Dataset entries:
==================================================

(** What a reader of CentralFileHeader finds in a stream made of the
    seventeen fixed fields and three runs of bytes whose lengths are the
    three length fields. *)
Lemma central_header_at_bytes a0 a1 a2 a3 a4 a5 a6 a7 a8 a9 a13 a14 a15 a16
    (name extra comment rest : list byte) :
  let n := Z.of_nat (length name) in
  let m := Z.of_nat (length extra) in
  let k := Z.of_nat (length comment) in
  let s := mkStream
    (le_encode 4 a0 ++ le_encode 2 a1 ++ le_encode 2 a2 ++ le_encode 2 a3 ++
     le_encode 2 a4 ++ le_encode 2 a5 ++ le_encode 2 a6 ++ le_encode 4 a7 ++
     le_encode 4 a8 ++ le_encode 4 a9 ++ le_encode 2 n ++ le_encode 2 m ++
     le_encode 2 k ++ le_encode 2 a13 ++ le_encode 2 a14 ++ le_encode 4 a15 ++
     le_encode 4 a16 ++ name ++ extra ++ comment ++ rest) 0 in
  n < 2 ^ 16 -> m < 2 ^ 16 -> k < 2 ^ 16 ->
  has_bytes s (46 + n + m + k) /\
  central_header_at s =
    [u32 (wrap 32 a0); u16 (wrap 16 a1); u16 (wrap 16 a2); u16 (wrap 16 a3);
     u16 (wrap 16 a4); u16 (wrap 16 a5); u16 (wrap 16 a6); u32 (wrap 32 a7);
     u32 (wrap 32 a8); u32 (wrap 32 a9); u16 n; u16 m; u16 k;
     u16 (wrap 16 a13); u16 (wrap 16 a14); u32 (wrap 32 a15); u32 (wrap 32 a16);
     vec name; vec extra; vec comment].
Proof.
  cbv zeta. intros Hn Hm Hk.
  set (n := Z.of_nat (length name)) in *.
  set (m := Z.of_nat (length extra)) in *.
  set (k := Z.of_nat (length comment)) in *.
  set (pre := le_encode 4 a0 ++ le_encode 2 a1 ++ le_encode 2 a2 ++ le_encode 2 a3 ++
     le_encode 2 a4 ++ le_encode 2 a5 ++ le_encode 2 a6 ++ le_encode 4 a7 ++
     le_encode 4 a8 ++ le_encode 4 a9 ++ le_encode 2 n ++ le_encode 2 m ++
     le_encode 2 k ++ le_encode 2 a13 ++ le_encode 2 a14 ++ le_encode 4 a15 ++
     le_encode 4 a16).
  match goal with |- has_bytes ?s0 _ /\ _ => set (s := s0) end.
  assert (Hpre : length pre = 46%nat) by reflexivity.
  assert (Hs : s = mkStream (pre ++ name ++ extra ++ comment ++ rest) 0) by reflexivity.
  split.
  { rewrite Hs. unfold has_bytes, size. cbn [offset content].
    rewrite !length_app, Hpre. lia. }
  assert (F16 : forall x, le_decode (le_encode 2 x) = wrap 16 x)
    by (intros; apply le_decode_encode).
  assert (F32 : forall x, le_decode (le_encode 4 x) = wrap 32 x)
    by (intros; apply le_decode_encode).
  assert (Hfn : field_at s 28 2 = n).
  { unfold field_at. change (peek s 28 2) with (le_encode 2 n).
    rewrite F16. apply wrap_small. lia. }
  assert (Hfm : field_at s 30 2 = m).
  { unfold field_at. change (peek s 30 2) with (le_encode 2 m).
    rewrite F16. apply wrap_small. lia. }
  assert (Hfk : field_at s 32 2 = k).
  { unfold field_at. change (peek s 32 2) with (le_encode 2 k).
    rewrite F16. apply wrap_small. lia. }
  unfold central_header_at. rewrite Hfn, Hfm, Hfk.
  assert (Pname : peek s 46 n = name).
  { rewrite Hs. apply peek_at_app; [by rewrite Hpre | done]. }
  assert (Pextra : peek s (46 + n) m = extra).
  { rewrite Hs. rewrite (app_assoc pre name). apply peek_at_app; [|done].
    rewrite length_app, Hpre. lia. }
  assert (Pcomment : peek s (46 + n + m) k = comment).
  { rewrite Hs. rewrite (app_assoc pre name), (app_assoc (pre ++ name) extra).
    apply peek_at_app; [|done]. rewrite !length_app, Hpre. lia. }
  rewrite Pname, Pextra, Pcomment. unfold field_at.
  change (peek s 0 4) with (le_encode 4 a0). change (peek s 4 2) with (le_encode 2 a1).
  change (peek s 6 2) with (le_encode 2 a2). change (peek s 8 2) with (le_encode 2 a3).
  change (peek s 10 2) with (le_encode 2 a4). change (peek s 12 2) with (le_encode 2 a5).
  change (peek s 14 2) with (le_encode 2 a6). change (peek s 16 4) with (le_encode 4 a7).
  change (peek s 20 4) with (le_encode 4 a8). change (peek s 24 4) with (le_encode 4 a9).
  change (peek s 34 2) with (le_encode 2 a13). change (peek s 36 2) with (le_encode 2 a14).
  change (peek s 38 4) with (le_encode 4 a15). change (peek s 42 4) with (le_encode 4 a16).
  rewrite !F16, !F32. reflexivity.
Qed.

(** The fields of an object of a record class, one by one. *)
Ltac instance_values Hv :=
  repeat match type of Hv with
    | Forall2 holds (_ :: _) _ =>
        let v := fresh "v" in
        let Hh := fresh "Hholds" in
        apply Forall2_cons_inv_l in Hv as (v & ? & Hh & Hv & ->);
        destruct v; try contradiction; clear Hh
    end;
  apply Forall2_nil_inv_l in Hv as ->.

(** X11.  A CentralFileHeader object whose signature field holds
    0x02014b50 and whose three length fields hold the number of bytes of
    its name, extra-field and comment buffers, written to a stream and read
    back by a new CentralFileHeader: the read returns, has consumed the
    [Size()] bytes written, and the object read is the object written,
    field by field. *)
Theorem CentralFileHeader_Write_Read (junk : nat -> Z) (this : StructuredObject) :
  instance_of CentralFileHeader.fields this ->
  Forall representable (values this) ->
  CentralFileHeader.GetSignature this = Signatures.CentralFileHeader ->
  CentralFileHeader.GetFileNameLength this = Z.of_nat (length (GetValueN 17 this)) ->
  CentralFileHeader.GetExtraFieldLength this = Z.of_nat (length (GetValueN 18 this)) ->
  CentralFileHeader.GetFileCommentLength this = Z.of_nat (length (GetValueN 19 this)) ->
  Meta.Read (CentralFileHeader.new junk, written this) =
    (inr tt, (this, advance (Size this) (written this))).
Proof.
  destruct this as [fs vs]. intros [Hf Hv] Hr Hsig Hn Hm Hk.
  cbn [fields values] in *. subst fs. unfold CentralFileHeader.fields in Hv.
  instance_values Hv.
  unfold CentralFileHeader.GetSignature, CentralFileHeader.GetFileNameLength,
    CentralFileHeader.GetExtraFieldLength, CentralFileHeader.GetFileCommentLength,
    GetValue16, GetValue32, GetValueN in Hsig, Hn, Hm, Hk.
  cbn [lookup list_lookup] in Hsig, Hn, Hm, Hk. subst.
  rewrite !Forall_cons in Hr. cbn [representable] in Hr.
  destruct Hr as (R0 & R1 & R2 & R3 & R4 & R5 & R6 & R7 & R8 & R9 & R10 & R11 & R12
                  & R13 & R14 & R15 & R16 & _).
  rewrite written_eq, serialized_eq. cbn [values flat_map Value_bytes].
  match goal with
  | |- context [mkStream (_ ++ le_encode 2 ?a1 ++ le_encode 2 ?a2 ++ le_encode 2 ?a3
                          ++ le_encode 2 ?a4 ++ le_encode 2 ?a5 ++ le_encode 2 ?a6
                          ++ le_encode 4 ?a7 ++ le_encode 4 ?a8 ++ le_encode 4 ?a9
                          ++ _ ++ _ ++ _
                          ++ le_encode 2 ?a13 ++ le_encode 2 ?a14 ++ le_encode 4 ?a15
                          ++ le_encode 4 ?a16 ++ ?name ++ ?extra ++ ?comment ++ [])] =>
      pose proof (central_header_at_bytes Signatures.CentralFileHeader
                    a1 a2 a3 a4 a5 a6 a7 a8 a9 a13 a14 a15 a16 name extra comment []
                    ltac:(lia) ltac:(lia) ltac:(lia)) as [Hb Hat]
  end.
  cbv zeta in Hb, Hat.
  match type of Hb with has_bytes ?s0 _ => set (s := s0) in * end.
  rewrite !wrap_small in Hat by (done || (vm_compute; split; discriminate)).
  destruct (Meta.Read (CentralFileHeader.new junk, s)) as [r [o' s']] eqn:H.
  pose proof (Meta_Read_inv _ _ _ _ _ H) as (vs & _ & Ho').
  apply CentralFileHeader_Read_spec in H. cbv zeta in H.
  assert (Hfn : field_at s 28 2 = Z.of_nat (length data)).
  { change (field_at s 28 2) with (GetValue16 10 (central_header_at s)).
    by rewrite Hat. }
  assert (Hfm : field_at s 30 2 = Z.of_nat (length data0)).
  { change (field_at s 30 2) with (GetValue16 11 (central_header_at s)).
    by rewrite Hat. }
  assert (Hfk : field_at s 32 2 = Z.of_nat (length data1)).
  { change (field_at s 32 2) with (GetValue16 12 (central_header_at s)).
    by rewrite Hat. }
  assert (Hsig : field_at s 0 4 = Signatures.CentralFileHeader).
  { change (field_at s 0 4) with (GetValue32 0 (central_header_at s)).
    by rewrite Hat. }
  rewrite Hfn, Hfm, Hfk, Hat in H.
  destruct r as [e|[]].
  - exfalso. destruct H as [[_ H] | [_ H]]; tauto.
  - destruct H as (_ & _ & -> & Hv'). subst o'. cbn [values] in Hv'. subst vs.
    do 3 f_equal. unfold Size. cbn [foldr Value_Size]. lia.
Qed.

Lemma CentralFileHeader_Write_Read_witness :
  CentralFileHeader.GetFileName
    (Meta.Read (CentralFileHeader.new no_junk, written (central_header "a.txt"))).2.1
  = "a.txt"%string.
Proof.
  rewrite (CentralFileHeader_Write_Read no_junk (central_header "a.txt")).
  - reflexivity.
  - split; [reflexivity | repeat constructor].
  - cbv [central_header CentralFileHeader.SetFileName CentralFileHeader.SetSignature
         CentralFileHeader.SetFileNameLength SetValue16 SetValue32 SetValue values
         CentralFileHeader.new construct fresh CentralFileHeader.fields imap insert
         list_insert compose].
    repeat (constructor;
            [first [exact I | split; vm_compute; [discriminate | reflexivity]] |]).
    constructor.
  - reflexivity.
  - reflexivity.
  - reflexivity.
  - reflexivity.
Defined.

(** ** CentralFileHeader: the setters of the name and of the extra field *)

Lemma length_vec_of_string (s : string) : length (vec_of_string s) = String.length s.
Proof.
  unfold vec_of_string, list_byte_of_string. rewrite length_map.
  induction s as [|a s IH]; simpl; congruence.
Qed.

(** A setter that resizes the buffer of field [j], assigns the bytes of
    [text] to it and then stores the 16-bit size of [text] in field [i]. *)
Lemma set_text_spec (this : StructuredObject) (text : string) (i j : nat) validate validate' :
  instance_of CentralFileHeader.fields this ->
  CentralFileHeader.fields !! i = Some (Field2Bytes validate) ->
  CentralFileHeader.fields !! j = Some (FieldNBytes validate') ->
  i <> j ->
  let after :=
    SetValue16 i (size16 text)
      (SetValue j (vec (vec_of_string text))
         (SetValue j (vec (resize (String.length text) x00 (GetValueN j this))) this)) in
  instance_of CentralFileHeader.fields after /\
  string_of_vec (GetValueN j after) = text /\
  GetValue16 i after = Z.of_nat (String.length text) mod 65536 /\
  (Z.of_nat (String.length text) <= 65535 ->
   GetValue16 i after = Z.of_nat (length (GetValueN j after))) /\
  (forall p, p <> i -> p <> j -> values after !! p = values this !! p).
Proof.
  intros Hi Hfi Hfj Hij. cbv zeta.
  destruct (instance_vec _ _ j _ Hi Hfj) as [d Hd].
  assert (Hj : (j < length (values this))%nat) by (by eapply lookup_lt_Some).
  set (mid := SetValue j (vec (vec_of_string text))
                (SetValue j (vec (resize (String.length text) x00 (GetValueN j this)))
                   this)).
  assert (Hmid : instance_of CentralFileHeader.fields mid).
  { unfold mid. eapply SetValue_instance; [|exact Hfj|done].
    eapply SetValue_instance; [exact Hi|exact Hfj|done]. }
  assert (Hvec : GetValueN j (SetValue16 i (size16 text) mid) = vec_of_string text).
  { unfold GetValueN, SetValue16, mid, SetValue. cbn [values].
    rewrite list_lookup_insert_ne by done.
    rewrite list_lookup_insert_eq; [done|]. by rewrite length_insert. }
  assert (Hlen : GetValue16 i (SetValue16 i (size16 text) mid)
                 = Z.of_nat (String.length text) mod 65536).
  { erewrite GetValue16_SetValue16; [|exact Hmid|exact Hfi].
    unfold size16. rewrite wrap_wrap by lia. reflexivity. }
  conjuncts.
  - unfold SetValue16. eapply SetValue_instance; [exact Hmid | exact Hfi | done].
  - rewrite Hvec. apply string_of_list_byte_of_string.
  - exact Hlen.
  - intros Hle. rewrite Hlen, Hvec, length_vec_of_string. apply Z.mod_small. lia.
  - intros p Hpi Hpj. unfold SetValue16, mid, SetValue. cbn [values].
    by rewrite !list_lookup_insert_ne.
Qed.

==================================================

Problem requirements
In the entries above, one line contains "[first [exact I" and another contains "instance_of CentralFileHeader.fields after". Reproduce exactly those two lines and the lines between them, nothing else.

Exercise response
            [first [exact I | split; vm_compute; [discriminate | reflexivity]] |]).
    constructor.
  - reflexivity.
  - reflexivity.
  - reflexivity.
  - reflexivity.
Defined.

(** ** CentralFileHeader: the setters of the name and of the extra field *)

Lemma length_vec_of_string (s : string) : length (vec_of_string s) = String.length s.
Proof.
  unfold vec_of_string, list_byte_of_string. rewrite length_map.
  induction s as [|a s IH]; simpl; congruence.
Qed.

(** A setter that resizes the buffer of field [j], assigns the bytes of
    [text] to it and then stores the 16-bit size of [text] in field [i]. *)
Lemma set_text_spec (this : StructuredObject) (text : string) (i j : nat) validate validate' :
  instance_of CentralFileHeader.fields this ->
  CentralFileHeader.fields !! i = Some (Field2Bytes validate) ->
  CentralFileHeader.fields !! j = Some (FieldNBytes validate') ->
  i <> j ->
  let after :=
    SetValue16 i (size16 text)
      (SetValue j (vec (vec_of_string text))
         (SetValue j (vec (resize (String.length text) x00 (GetValueN j this))) this)) in
  instance_of CentralFileHeader.fields after /\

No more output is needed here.